在他著名的《新教伦理和资本主义精神》一书当中,韦伯是将宗教伦理分为信念伦理和责任伦理,其实后来他也用这种分类来研究“政治”这种职业的伦理。韦伯认为不同的伦理会导致不同的行为类型,不同的行为类型对社会可能产生不同的影响。信念伦理主张行为的价值在于行动者的心情、意向、信念,即所谓“基督教徒的行为是正当的,后果则委诸上帝”;而责任伦理主张行动者对自己的行为后果义无旁顾地承担责任。虽然做出了这样的区分,但韦伯本人更倾向于打破这种两分法:“一个成熟的人(无论年龄大小),他意识到了对自己行为后果的责任,真正发自内心地感受着这一责任。然后他遵照责任伦理采取行动,在做到一定程度的时候,他可能会说:‘这就是我的立场,我只能如此。’”(韦伯,《学术与政治》)。显然,这里面内含了信念伦理和责任伦理的分离和统一,以及两者之间的互补性,责任的动因往往也体现的是这两者的协调。
基于不同的动因,韦伯也定义了四种不同类型的社会行为:以目的为导向的工具理性、以价值为导向的价值理性、自觉或不自觉遵从风俗习惯的传统行为和行为人受感情和情绪影响的“情绪化”行为。当然,他认为,当代社会中,合乎工具理性和价值理性的行为更为普遍,也相对传统行为和“情绪化”行为更为重要。

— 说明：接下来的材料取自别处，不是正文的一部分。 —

(** * text-miner: the Corpus container of [lib/corpus.js]

    A shallow embedding of the Corpus class: JavaScript values and the
    heap of objects they refer to, the string primitives and regular
    expressions the cleaning operations use, the constructor, the
    mutators and the functional operators, followed by the properties
    of the specification that concern them and by further properties
    of the methods.

    Conventions of the embedding.
    - A text is a [string]; its characters are the code units
      U+0000..U+00FF (the Latin-1 part of UTF-16).
    - Objects live in a heap indexed by locations, so that two
      references to one Document are one location.
    - A method is a function of the heap in a state-and-exception
      monad; a [throw] keeps the heap as it was when it was raised.
    - Callbacks are pure total functions of [(text, attributes, i)]. *)

From Stdlib Require Import Ascii String ZArith Lia.
From stdpp Require Import base option list gmap strings pretty.

Local Open Scope string_scope.
Local Open Scope nat_scope.
Local Open Scope list_scope.

(** ** Strings of code units *)

Module JsString.

Definition chars (s : string) : list ascii := list_ascii_of_string s.
Definition str (l : list ascii) : string := string_of_list_ascii l.

(** A function on code-unit sequences, as a function on strings. *)
Definition lift (f : list ascii → list ascii) (s : string) : string :=
  str (f (chars s)).

Definition code (c : ascii) : nat := nat_of_ascii c.

(** The class [\s] (and the characters [String.prototype.trim]
    strips): TAB, LF, VT, FF, CR, SPACE and NO-BREAK SPACE are its
    members below U+0100. *)
Definition isWhiteSpace (c : ascii) : bool :=
  ((9 <=? code c) && (code c <=? 13)) || (code c =? 32) || (code c =? 160).

(** The class [[\s\.]] of [removeWords]. *)
Definition isDelim (c : ascii) : bool :=
  isWhiteSpace c || Ascii.eqb c ".".

(** The class [[\!\?\.,;-]] of [removeInterpunctuation]. *)
Definition isInterpunctuation (c : ascii) : bool :=
  Ascii.eqb c "!" || Ascii.eqb c "?" || Ascii.eqb c "." ||
  Ascii.eqb c "," || Ascii.eqb c ";" || Ascii.eqb c "-".

(** [String.prototype.toLowerCase] on one code unit: A-Z, and the
    Latin-1 capitals U+00C0..U+00DE without the multiplication sign. *)
Definition lowerChar (c : ascii) : ascii :=
  let n := code c in
  if ((65 <=? n) && (n <=? 90)) ||
     ((192 <=? n) && (n <=? 222) && negb (n =? 215))
  then ascii_of_nat (n + 32) else c.

(** [String.prototype.toLowerCase] on a text of these code units: one
    character after the other.  The rule of the method that looks at
    the neighbours of a character (the final sigma) and its mappings
    that change the length of a text concern characters above
    U+00FF. *)
Definition toLowerCase : string → string := lift (map lowerChar).

(** The [Canonicalize] operation of a case-insensitive RegExp: the
    code unit of the upper-case form.  The micro sign and y with
    diaeresis have their capitals above U+00FF; the sharp s has a
    capital of two characters and stays as it is. *)
Definition canonicalize (c : ascii) : nat :=
  let n := code c in
  if ((97 <=? n) && (n <=? 122)) ||
     ((224 <=? n) && (n <=? 254) && negb (n =? 247))
  then n - 32
  else if n =? 181 then 924
  else if n =? 255 then 376
  else n.

(** *** Regular expressions

    The patterns of [corpus.js] are sequences of character classes,
    each taken once or one-or-more times (greedy, with backtracking). *)

Inductive atom :=
| One (p : ascii → bool)
| Many1 (p : ascii → bool).

Definition regex := list atom.

(** [matchLen r s]: the length of the match of [r] at the start of
    [s], if there is one.  [Many1] first tries to take one more
    character and gives it back when the rest then fails. *)
Fixpoint matchLen (r : regex) : list ascii → option nat :=
  match r with
  | [] => fun _ => Some 0
  | One p :: r' => fun s =>
      match s with
      | c :: s' => if p c then S <$> matchLen r' s' else None
      | [] => None
      end
  | Many1 p :: r' =>
      fix many (s : list ascii) : option nat :=
        match s with
        | c :: s' =>
            if p c then
              match many s' with
              | Some n => Some (S n)
              | None => S <$> matchLen r' s'
              end
            else None
        | [] => None
        end
  end.

(** [s.replace(/r/g, rep)]: scan from the left; at a match, emit
    [rep] and resume behind it ([skip] counts the characters of the
    match still to pass over); elsewhere copy the character. *)
Fixpoint replaceFrom (r : regex) (rep : list ascii) (skip : nat)
    (s : list ascii) : list ascii :=
  match s with
  | [] => match matchLen r [] with Some _ => rep | None => [] end
  | c :: s' =>
      match skip with
      | S k => replaceFrom r rep k s'
      | 0 =>
          match matchLen r s with
          | Some (S n) => rep ++ replaceFrom r rep n s'
          | Some 0 => rep ++ c :: replaceFrom r rep 0 s'
          | None => c :: replaceFrom r rep 0 s'
          end
      end
  end.

Definition replaceAll (r : regex) (rep : list ascii) (s : list ascii)
    : list ascii :=
  replaceFrom r rep 0 s.

(** *** underscore.string

    An external package.  Its [trim] strips leading and trailing
    whitespace; its [clean] is [trim( text ).replace( /\s\s+/g, ' ' )]:
    it trims, and the runs of two or more whitespace characters inside
    become single spaces (a single whitespace character stays as it
    is, whichever it is). *)

Fixpoint trimStart (s : list ascii) : list ascii :=
  match s with
  | c :: s' => if isWhiteSpace c then trimStart s' else s
  | [] => []
  end.

Definition trimEnd (s : list ascii) : list ascii :=
  rev (trimStart (rev s)).

(** [_.trim(text)] without a character argument is the native
    [String.prototype.trim]. *)
Definition trimChars (s : list ascii) : list ascii :=
  trimEnd (trimStart s).

Definition trim : string → string := lift trimChars.

(** [_.clean(text)]: trim, then every run of two or more whitespace
    characters becomes one space. *)
Definition cleanChars (s : list ascii) : list ascii :=
  replaceAll [One isWhiteSpace; Many1 isWhiteSpace] [" "%char] (trimChars s).

Definition clean : string → string := lift cleanChars.

(** *** The patterns of the cleaning operations *)

(** [text.replace( /[\!\?\.,;-]/g, ' ' )] *)
Definition stripInterpunctuation : string → string :=
  lift (replaceAll [One isInterpunctuation] [" "%char]).

(** The line terminators below U+0100, LF and CR: the characters a
    period in a pattern does not match. *)
Definition isLineTerminator (c : ascii) : bool :=
  (code c =? 10) || (code c =? 13).

(** One character of a word inside the pattern, under the flags
    ['g'] or ['gi'].  The word is put into the pattern as it is, so a
    period in it is the pattern's period: any character but a line
    terminator. *)
Definition wordChar (ci : bool) (c : ascii) : atom :=
  if Ascii.eqb c "."
  then One (fun x => negb (isLineTerminator x))
  else One (fun x => if ci then canonicalize x =? canonicalize c
                     else Ascii.eqb x c).

(** The characters with a meaning of their own in a pattern.  A word
    without them stands for itself in
    [new RegExp( `[\\s\\.]+${word}[\\s\\.]` )]. *)
Definition isSyntaxChar (c : ascii) : bool :=
  existsb (Ascii.eqb c) (chars "\^$.*+?()[]{}|").

Definition plainWord (w : string) : bool :=
  forallb (fun c => negb (isSyntaxChar c)) (chars w).

(** A word whose only pattern syntax is the period. *)
Definition simpleWord (w : string) : bool :=
  forallb (fun c => Ascii.eqb c "." || negb (isSyntaxChar c)) (chars w).

(** [new RegExp( `[\\s\\.]+${word}[\\s\\.]`, options )] for a [word]
    of plain characters and periods. *)
Definition wordRegExp (ci : bool) (w : string) : regex :=
  Many1 isDelim :: map (wordChar ci) (chars w) ++ [One isDelim].

(** [text.replace( myRegExp, '' )] *)
Definition stripWord (ci : bool) (w : string) : string → string :=
  lift (replaceAll (wordRegExp ci w) []).

(** The class [\d] of [removeDigits]. *)
Definition isDigit (c : ascii) : bool :=
  (48 <=? code c) && (code c <=? 57).

(** [text.replace( /\d/g, '' )] *)
Definition stripDigits : string → string :=
  lift (replaceAll [One isDigit] []).

(** CARRIAGE RETURN and LINE FEED, the [\r] and [\n] of
    [removeNewlines]. *)
Definition isCR (c : ascii) : bool := code c =? 13.
Definition isLF (c : ascii) : bool := code c =? 10.
(** * Index samplers of InternEvo's data pipeline

    A shallow embedding of
    - [internlm/data/lumina_pickle/sampler.py]
      ([LuminaPickleSampler], [LuminaPickleBatchSampler]) and
    - [internlm/data/mocked/batch_sampler.py]
      ([MockedSequentialBatchSampler]),
    followed by the properties of the samplers.

    Python integers are [Z]; Python floats are the kernel's binary64
    floats; a Python exception is a value of [py_error] carried by the
    [result] monad; a [dict] is an association list in insertion order
    (the order in which Python iterates it).  numpy's random generator is
    an interface ([Generator]): a seeded state that hands out position
    permutations and position samples; what the properties need of it
    is [lawful]. *)

From Stdlib Require Import String Floats QArith Qround ZArith List Permutation Sorted Bool Lia.
Import ListNotations.
Open Scope Z_scope.

(** ** Exceptions and the error monad *)

Inductive py_error : Set :=
| AssertionError
| ValueError
| ZeroDivisionError
| OverflowError
| NotImplementedError
| RuntimeError.

Inductive result (A : Type) : Type :=
| Ok (a : A)
| Raise (e : py_error).
Arguments Ok {A} a.
Arguments Raise {A} e.

Definition bind {A B} (c : result A) (k : A -> result B) : result B :=
  match c with
  | Ok a => k a
  | Raise e => Raise e
  end.

Definition py_assert (b : bool) : result unit :=
  if b then Ok tt else Raise AssertionError.

Declare Scope py_scope.
Delimit Scope py_scope with py.
Notation "x <- c ;; k" := (bind c (fun x => k))
  (at level 61, c at next level, right associativity) : py_scope.
Notation "' p <- c ;; k" := (bind c (fun p => k))
  (at level 61, p pattern, c at next level, right associativity) : py_scope.
Notation "c ;;; k" := (bind c (fun _ => k))
  (at level 61, right associativity) : py_scope.
Open Scope py_scope.

Definition is_ok {A} (c : result A) : bool :=
  match c with Ok _ => true | Raise _ => false end.

Definition result_map {A B} (f : A -> B) (c : result A) : result B :=
  match c with Ok a => Ok (f a) | Raise e => Raise e end.

(** ** Python built-ins used by the samplers *)

Module Py.

Definition len {A} (l : list A) : Z := Z.of_nat (length l).

(** [a // b] and [a % b]: floor division, the remainder takes the sign of
    the divisor (as [Z.div] and [Z.modulo] do); a zero divisor raises. *)
Definition floordiv (a b : Z) : result Z :=
  if b =? 0 then Raise ZeroDivisionError else Ok (a / b).

Definition modulo (a b : Z) : result Z :=
  if b =? 0 then Raise ZeroDivisionError else Ok (a mod b).

(** The elements of [range(start, stop, step)] for a non-zero step. *)
Definition range_len (start stop step : Z) : Z :=
  if 0 <? step then
    if start <? stop then (stop - start - 1) / step + 1 else 0
  else if step <? 0 then
    if stop <? start then (start - stop - 1) / (- step) + 1 else 0
  else 0.

Definition range_list (start stop step : Z) : list Z :=
  map (fun i => start + Z.of_nat i * step)
      (seq 0 (Z.to_nat (range_len start stop step))).

(** [range(start, stop, step)]: a zero step raises [ValueError]. *)
Definition range3 (start stop step : Z) : result (list Z) :=
  if step =? 0 then Raise ValueError else Ok (range_list start stop step).

(** [range(start, stop)] *)
Definition range2 (start stop : Z) : list Z := range_list start stop 1.

(** A slice bound: negative bounds count from the end, and every bound is
    clamped into [0, len]. *)
Definition clamp (n i : Z) : Z :=
  if i <? 0 then Z.max (i + n) 0 else Z.min i n.

(** [l[a:b]], either bound possibly omitted. *)
Definition slice {A} (l : list A) (a b : option Z) : list A :=
  let n := len l in
  let lo := match a with Some i => clamp n i | None => 0 end in
  let hi := match b with Some i => clamp n i | None => n end in
  firstn (Z.to_nat (hi - lo)) (skipn (Z.to_nat lo) l).

(** [float(n)] as done by [n * x] for an int [n] and a float [x]: the
    nearest binary64 (ties to even); an int beyond the float range
    raises [OverflowError]. *)
Definition float_of_int (n : Z) : result float :=
  let f := SF2Prim (binary_normalize prec emax n 0 false) in
  if is_infinity f then Raise OverflowError else Ok f.

(** [int(x)] for a float [x]: truncation toward zero. *)
Definition int_of_float (x : float) : result Z :=
  match Prim2SF x with
  | S754_zero _ => Ok 0
  | S754_finite s m e =>
      let a := if 0 <=? e then Z.pos m * 2 ^ e else Z.pos m / 2 ^ (- e) in
      Ok (if s then - a else a)
  | S754_infinity _ => Raise OverflowError
  | S754_nan => Raise ValueError
  end.

(** [sum(l)] for a list of ints. *)
Definition sum (l : list Z) : Z := fold_left Z.add l 0.

End Py.

(** ** Dictionaries in insertion order *)

Definition dict (V : Type) : Type := list (string * V).

(** [d[k] = f(d[k])] on a [defaultdict] whose default value is [dflt]: an
    existing key keeps its place, a new key goes to the end. *)
Fixpoint dict_upd {V} (k : string) (f : V -> V) (dflt : V) (d : dict V) : dict V :=
  match d with
  | [] => [(k, f dflt)]
  | (k', v) :: d' =>
      if String.eqb k k' then (k', f v) :: d'
      else (k', v) :: dict_upd k f dflt d'
  end.

Definition dict_get {V} (k : string) (d : dict V) : option V :=
  match find (fun kv => String.eqb k (fst kv)) d with
  | Some kv => Some (snd kv)
  | None => None
  end.

Definition keys {V} (d : dict V) : list string := map fst d.
Definition values {V} (d : dict V) : list V := map snd d.

(** The same keys in the same order, every value through [h]. *)
Definition map_values {V W} (h : V -> W) (d : dict V) : dict W :=
  map (fun kv => (fst kv, h (snd kv))) d.

(** A loop over [d.items()] that rebuilds every value and may raise. *)
Fixpoint dict_mapM {V W} (f : V -> result W) (d : dict V) : result (dict W) :=
  match d with
  | [] => Ok []
  | (k, v) :: d' =>
      w <- f v ;;
      r <- dict_mapM f d' ;;
      Ok ((k, w) :: r)
  end.

(** The same loop threading a state (the random generator). *)
Fixpoint dict_mapM_st {S V W} (f : S -> V -> result (W * S)) (s : S) (d : dict V)
  : result (dict W * S) :=
  match d with
  | [] => Ok ([], s)
  | (k, v) :: d' =>
      '(w, s1) <- f s v ;;
      '(r, s2) <- dict_mapM_st f s1 d' ;;
      Ok ((k, w) :: r, s2)
  end.

(** ** The dataset and the distributed context *)

(** One entry of [dataset.meta_list]: [meta["type"]], [meta["len"]],
    [meta["item_len_list"]] and the optional [meta["ratio"]]. *)
Record GroupMeta : Set := {
  meta_type : string;
  meta_len : Z;
  meta_item_len_list : list Z;
  meta_ratio : option float
}.

(** The dataset as the samplers see it: [len(dataset)] and
    [dataset.meta_list]. *)
Record Dataset : Set := {
  dataset_len : Z;
  meta_list : list GroupMeta
}.

(** [gpc.get_world_size(ParallelMode.DATA)] and
    [gpc.get_local_rank(ParallelMode.DATA)]. *)
Record ParallelContext : Set := {
  world_size : Z;
  local_rank : Z
}.

(** ** The random generator *)

(** What the sampler uses of a numpy [Generator]: a state built from a
    seed, [permutation] (the positions [0..n-1] in a random order, behind
    [rng.shuffle]) and [sample] ([k] distinct positions below [n], behind
    [rng.choice(..., replace=False)]); both return the advanced state. *)
Record Generator : Type := {
  rng_state : Type;
  seed_rng : Z -> rng_state;
  rng_permutation : rng_state -> nat -> list nat * rng_state;
  rng_sample : rng_state -> nat -> nat -> list nat * rng_state
}.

所谓的工具理性是“通过对外界事物的情况和其他人举止的期待,并利用这种期待作为手段以期实现自己合乎理性所争取和考虑的作为成果的目的”。持工具理性的人,看重的是所选的手段是否是最有效率,秉持的是信念伦理。相对照的,价值理性即“通过有意识地对一个特定的行为无条件的固有价值的纯粹信仰,不管是否取得成就”。也就是说,人们只是将绝对价值赋予选定行为,而不管它们是为了伦理、美学、宗教、或者出于责任感等方面目的,此时秉持的是责任伦理。以现代视角来看,责任行为选择应该是工具理性和价值理性的结合。
在韦伯看来,绝大部分的行为选择还是基于理性的,可见当代经济学的理性人前提假设并非无源之水。工具理性在社会经济行为中的典型表现就是所谓的“形式合理性”,即参与者利用货币来计算成本和收益的最大化。而与价值理性关联的则是“实质合理性”,即社会价值规范对纯粹“货币核算”用于经济活动所“允许”的程度。韦伯并没有把形式合理性与实质合理性对立。他以为,关键在于把什么作为判断的“终极价值”或“绝对价值”:是平等、效率,还是“最大多数的福利”。如果是平等,两者可能是分离的,若是后者,两者在很大程度上是吻合的。当代经济学的研究没有将平等、效率和福利分立,责任行为的社会经济评价也需将两者结合起来。
韦伯对于责任的伦理,及其对社会、政治、经济行为的价值判断要素和标准的分析不仅超越了其所处的时代,而且还在不断引领当前学术研究的热点。对责任的研究也是如此,韦伯创立的这些分析工具为此提供了重要的路径。